Costa Luciano da Fontoura, Travieso Gonzalo
Instituto de Física de São Carlos, Universidade de São Paulo, Caixa Postal 369, São Carlos, Sao Paulo, 13560-970, Brazil.
Phys Rev E Stat Nonlin Soft Matter Phys. 2007 Jan;75(1 Pt 2):016102. doi: 10.1103/PhysRevE.75.016102. Epub 2007 Jan 11.
Most real complex networks--such as protein interactions, social contacts, and the Internet--are only partially known and available to us. While the process of exploring such networks in many cases resembles a random walk, it becomes a key issue to investigate and characterize how effectively the nodes and edges of such networks can be covered by different strategies. At the same time, it is critically important to infer how well can topological measurements such as the average node degree and average clustering coefficient be estimated during such network explorations. The present article addresses these problems by considering random, Barabási-Albert (BA), and geographical network models with varying connectivity explored by three types of random walks: traditional, preferential to untracked edges, and preferential to unvisited nodes. A series of relevant results are obtained, including the fact that networks of the three studied models with the same size and average node degree allow similar node and edge coverage efficiency, the identification of linear scaling with the size of the network of the random walk step at which a given percentage of the nodes/edges is covered, and the critical result that the estimation of the averaged node degree and clustering coefficient by random walks on BA networks often leads to heavily biased results. Many are the theoretical and practical implications of such results.
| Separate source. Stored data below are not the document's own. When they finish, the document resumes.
(** The loop over [row.items()] (lines 176-182). *)
Fixpoint scan_any (r : row) (domains : list pystr) : list pystr :=
  match r with
  | [] => domains
  | (_, v) :: r' =>
      if truthy v && nonempty (strip (py_str v)) then
        let p := clean_domain (strip (py_str v)) in
        if mem_char 46 p && negb (mem_char 32 p) then             (* '.', ' ' *)
          (if mem_str p domains then domains else domains ++ [p])  (* break *)
        else scan_any r' domains
      else scan_any r' domains
  end.

(** One iteration of [for row in reader] (lines 163-182). *)
Definition process_row (domains : list pystr) (r : row) : list pystr :=
  match find_named domain_columns r with
  | Some d =>
      let cleaned := clean_domain d in
      if nonempty cleaned && negb (mem_str cleaned domains) then domains ++ [cleaned]
      else domains
  | None => scan_any r domains
  end.

(** [load_domains]: [valid] is [validate_csv_file]; [reader] is
    [Some (reader.fieldnames, rows)], or [None] when opening or reading the
    file raises; [save_ok] is [false] when [save_cleaned_domains] raises.
    Each exception is caught and gives [[]]. *)
Definition load_domains (valid : bool) (reader : option (list (option pystr) * list row))
  (save_ok : bool) : list pystr :=
  if negb valid then []
  else
    match reader with
    | None => []
    | Some (fieldnames, rows) =>
        if negb (nonempty fieldnames) then []
        else
          let domains := fold_left process_row rows [] in
          if save_ok then domains else []
    end.

End Loading.

(* ------------------------------------------------------------------ *)
(** ** Input checks of cuban_URL.py *)

(** [s.endswith(p)]. *)
Definition endswith (s p : pystr) : bool := startswith (rev s) (rev p).

(** The delimiter guess of [load_domains] (lines 139-151): [delimiter = ',']
    and then the first of [',', ';', '\t'] found in [sample = f.read(1024)]. *)
Definition delimiters : list Z := [44; 59; 9].

Fixpoint first_delimiter (ds : list Z) (sample : pystr) (delimiter : Z) : Z :=
  match ds with
  | [] => delimiter
  | d :: ds' => if mem_char d sample then d else first_delimiter ds' sample delimiter
  end.

Definition detect_delimiter (contents : pystr) : Z :=
  first_delimiter delimiters (take 1024 contents) 44.

(** What the file system holds at a path. *)
Inductive file_state :=
| Missing                        (* os.path.exists(filepath) is False *)
| Unreadable                     (* open(...) or f.read(1024) raises *)
| Contents (s : pystr).          (* the decoded text of the file *)

(** [validate_csv_file] (lines 108-129). *)
Definition validate_csv_file (filepath : pystr) (f : file_state) : bool :=
  if negb (endswith (py_lower filepath) (s2z ".csv")) then false
  else
    match f with
    | Missing => false
    | Unreadable => false
    | Contents s => negb (Nat.eqb (length (strip (take 1024 s))) 0)
    end.

Section Selecting.

(** [int(s)]; [None] when it raises [ValueError]. *)
Variable py_int : pystr -> option Z.

(** [select_csv_file] (lines 75-106): [csv_files] is what [find_csv_files]
    returned, [line] what [input()] returned. *)
Definition select_csv_file (csv_files : list pystr) (line : pystr) : option pystr :=
  if negb (nonempty csv_files) then None
  else
    let choice := strip line in
    let choice := if nonempty choice then choice else s2z "1" in
    match py_int choice with
    | None => None
    | Some n =>
        let selected_index := n - 1 in
        if (0 <=? selected_index) && (selected_index <? Z.of_nat (length csv_files))
        then csv_files !! Z.to_nat selected_index
        else None
    end.

End Selecting.

Definition yes_answers : list pystr := map s2z ["y"; "yes"]%string.

(** The part of [run] (lines 474-488) between [load_domains] and
    [probe_all_domains]: [confirm] and [test] are the lines the two
    [input()] calls return; [None] when nothing is probed. *)
Definition run_domains (domains : list pystr) (confirm test : pystr) : option (list pystr) :=
  if negb (nonempty domains) then None
  else if negb (mem_str (py_lower confirm) yes_answers) then None
  else if Nat.ltb 10 (length domains) then
    (if mem_str (py_lower (strip test)) yes_answers then Some (take 5 domains)
     else Some domains)
  else Some domains.
(** ** One-qubit gates act qubit by qubit *)

Lemma simulate_gates gs c st rnd pos :
  Forall is_gate gs →
  simulate (gs ++ c) st rnd pos = simulate c (evolve gs st) rnd pos.
Proof.
  intros Hgs. revert st. induction Hgs as [|[g q|] gs Hg _ IH]; intros st; simpl.
  - reflexivity.
  - apply IH.
  - destruct Hg.
Qed.

Lemma evolve_app c1 c2 st : evolve (c1 ++ c2) st = evolve c2 (evolve c1 st).
Proof.
  revert st. induction c1 as [|[g q|] c1 IH]; intros st; simpl; auto.
Qed.

Lemma evolve_qubit_ops gs i st q :
  evolve (qubit_ops gs i) st q =
  if decide (q = i) then apply_gates gs (st q) else st q.
Proof.
  revert st. induction gs as [|g gs IH]; intros st; simpl.
  - by case_decide.
  - rewrite IH. unfold update. destruct (decide (q = i)) as [->|]; reflexivity.
Qed.

Lemma evolve_concat (f : nat → list Gate) l st q :
  NoDup l →
  evolve (concat ((λ i, qubit_ops (f i) i) <$> l)) st q =
  if decide (q ∈ l) then apply_gates (f q) (st q) else st q.
Proof.
  intros Hl. revert st. induction Hl as [|i l Hi Hl IH]; intros st.
  - rewrite decide_False; [done|]. by intros ?%elem_of_nil.
  - rewrite fmap_cons, concat_cons, evolve_app, IH, !evolve_qubit_ops.
    destruct (decide (q = i)) as [->|Hne].
    + rewrite decide_False by done. rewrite decide_True; [done|left].
    + destruct (decide (q ∈ l)) as [Hin|Hnin].
      * rewrite decide_True; [done|by right].
      * rewrite decide_False; [done|]. by intros [?|?]%elem_of_cons.
Qed.

Lemma is_gate_concat (f : nat → list Gate) l :
  Forall is_gate (concat ((λ i, qubit_ops (f i) i) <$> l)).
Proof.
  induction l as [|i l IH]; simpl; [constructor|].
  apply Forall_app. split; [|exact IH].
  unfold qubit_ops. apply Forall_fmap, Forall_true. intros g. exact I.
Qed.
大多数实际的复杂网络——如蛋白质相互作用网络、社交联系网络和互联网——我们仅了解和掌握其中的一部分。虽然在许多情况下探索此类网络的过程类似于随机游走,但研究和刻画不同策略能多有效地覆盖此类网络的节点和边就成为了一个关键问题。与此同时,至关重要的是要推断在这种网络探索过程中,诸如平均节点度和平均聚类系数等拓扑测量能被估计得有多准确。本文通过考虑具有不同连通性的随机网络、巴拉巴西 - 阿尔伯特(BA)网络和地理网络模型来解决这些问题,这些模型由三种类型的随机游走进行探索:传统随机游走、优先选择未追踪边的随机游走以及优先选择未访问节点的随机游走。获得了一系列相关结果,包括以下事实:具有相同规模和平均节点度的三个研究模型的网络具有相似的节点和边覆盖效率;确定了覆盖给定百分比的节点/边时随机游走步数与网络规模的线性比例关系;以及关键结果,即在BA网络上通过随机游走估计平均节点度和聚类系数往往会导致严重有偏差的结果。这些结果具有许多理论和实际意义。